Exact reproduction required: print each line of the material below.

[EXERCISE MATERIAL Boundary: Start]

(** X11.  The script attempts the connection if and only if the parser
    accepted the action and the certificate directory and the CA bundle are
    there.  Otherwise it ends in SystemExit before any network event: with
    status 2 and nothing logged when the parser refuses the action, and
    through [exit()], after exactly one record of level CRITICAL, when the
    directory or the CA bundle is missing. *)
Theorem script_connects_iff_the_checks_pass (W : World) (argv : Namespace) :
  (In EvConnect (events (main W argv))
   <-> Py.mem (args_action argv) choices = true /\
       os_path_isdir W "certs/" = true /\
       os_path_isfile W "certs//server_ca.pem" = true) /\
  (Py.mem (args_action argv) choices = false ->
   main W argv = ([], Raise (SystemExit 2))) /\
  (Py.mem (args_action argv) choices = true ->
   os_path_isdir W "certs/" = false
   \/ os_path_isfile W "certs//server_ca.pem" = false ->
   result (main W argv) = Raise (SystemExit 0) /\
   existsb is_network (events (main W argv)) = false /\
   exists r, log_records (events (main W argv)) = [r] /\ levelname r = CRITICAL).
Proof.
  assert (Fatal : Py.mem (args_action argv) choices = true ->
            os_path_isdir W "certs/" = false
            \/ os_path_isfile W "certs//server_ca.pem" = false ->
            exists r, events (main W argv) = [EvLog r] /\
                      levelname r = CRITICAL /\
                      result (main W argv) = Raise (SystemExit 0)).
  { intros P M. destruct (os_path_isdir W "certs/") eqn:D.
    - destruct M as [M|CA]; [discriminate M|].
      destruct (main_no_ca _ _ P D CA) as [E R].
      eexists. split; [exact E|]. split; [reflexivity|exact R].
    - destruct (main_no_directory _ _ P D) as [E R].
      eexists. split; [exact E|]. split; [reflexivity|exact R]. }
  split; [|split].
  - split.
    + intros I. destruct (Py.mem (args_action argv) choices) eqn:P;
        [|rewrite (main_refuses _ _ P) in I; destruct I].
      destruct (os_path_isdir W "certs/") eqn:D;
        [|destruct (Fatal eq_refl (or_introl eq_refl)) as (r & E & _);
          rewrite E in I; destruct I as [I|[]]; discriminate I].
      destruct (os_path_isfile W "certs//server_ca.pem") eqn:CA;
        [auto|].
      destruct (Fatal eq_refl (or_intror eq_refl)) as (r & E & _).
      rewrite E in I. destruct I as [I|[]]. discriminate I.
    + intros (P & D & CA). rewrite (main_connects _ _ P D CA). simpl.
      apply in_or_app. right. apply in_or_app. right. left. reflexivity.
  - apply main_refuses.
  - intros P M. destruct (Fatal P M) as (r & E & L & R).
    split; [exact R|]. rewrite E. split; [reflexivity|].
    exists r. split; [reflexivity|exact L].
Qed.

[EXERCISE MATERIAL Boundary: End]

- _ANSWER_:
(** X11.  The script attempts the connection if and only if the parser
    accepted the action and the certificate directory and the CA bundle are
    there.  Otherwise it ends in SystemExit before any network event: with
    status 2 and nothing logged when the parser refuses the action, and
    through [exit()], after exactly one record of level CRITICAL, when the
    directory or the CA bundle is missing. *)
Theorem script_connects_iff_the_checks_pass (W : World) (argv : Namespace) :
  (In EvConnect (events (main W argv))
   <-> Py.mem (args_action argv) choices = true /\
       os_path_isdir W "certs/" = true /\
       os_path_isfile W "certs//server_ca.pem" = true) /\
  (Py.mem (args_action argv) choices = false ->
   main W argv = ([], Raise (SystemExit 2))) /\
  (Py.mem (args_action argv) choices = true ->
   os_path_isdir W "certs/" = false
   \/ os_path_isfile W "certs//server_ca.pem" = false ->
   result (main W argv) = Raise (SystemExit 0) /\
   existsb is_network (events (main W argv)) = false /\
   exists r, log_records (events (main W argv)) = [r] /\ levelname r = CRITICAL).
Proof.
  assert (Fatal : Py.mem (args_action argv) choices = true ->
            os_path_isdir W "certs/" = false
            \/ os_path_isfile W "certs//server_ca.pem" = false ->
            exists r, events (main W argv) = [EvLog r] /\
                      levelname r = CRITICAL /\
                      result (main W argv) = Raise (SystemExit 0)).
  { intros P M. destruct (os_path_isdir W "certs/") eqn:D.
    - destruct M as [M|CA]; [discriminate M|].
      destruct (main_no_ca _ _ P D CA) as [E R].
      eexists. split; [exact E|]. split; [reflexivity|exact R].
    - destruct (main_no_directory _ _ P D) as [E R].
      eexists. split; [exact E|]. split; [reflexivity|exact R]. }
  split; [|split].
  - split.
    + intros I. destruct (Py.mem (args_action argv) choices) eqn:P;
        [|rewrite (main_refuses _ _ P) in I; destruct I].
      destruct (os_path_isdir W "certs/") eqn:D;
        [|destruct (Fatal eq_refl (or_introl eq_refl)) as (r & E & _);
          rewrite E in I; destruct I as [I|[]]; discriminate I].
      destruct (os_path_isfile W "certs//server_ca.pem") eqn:CA;
        [auto|].
      destruct (Fatal eq_refl (or_intror eq_refl)) as (r & E & _).
      rewrite E in I. destruct I as [I|[]]. discriminate I.
    + intros (P & D & CA). rewrite (main_connects _ _ P D CA). simpl.
      apply in_or_app. right. apply in_or_app. right. left. reflexivity.
  - apply main_refuses.
  - intros P M. destruct (Fatal P M) as (r & E & L & R).
    split; [exact R|]. rewrite E. split; [reflexivity|].
    exists r. split; [reflexivity|exact L].
Qed.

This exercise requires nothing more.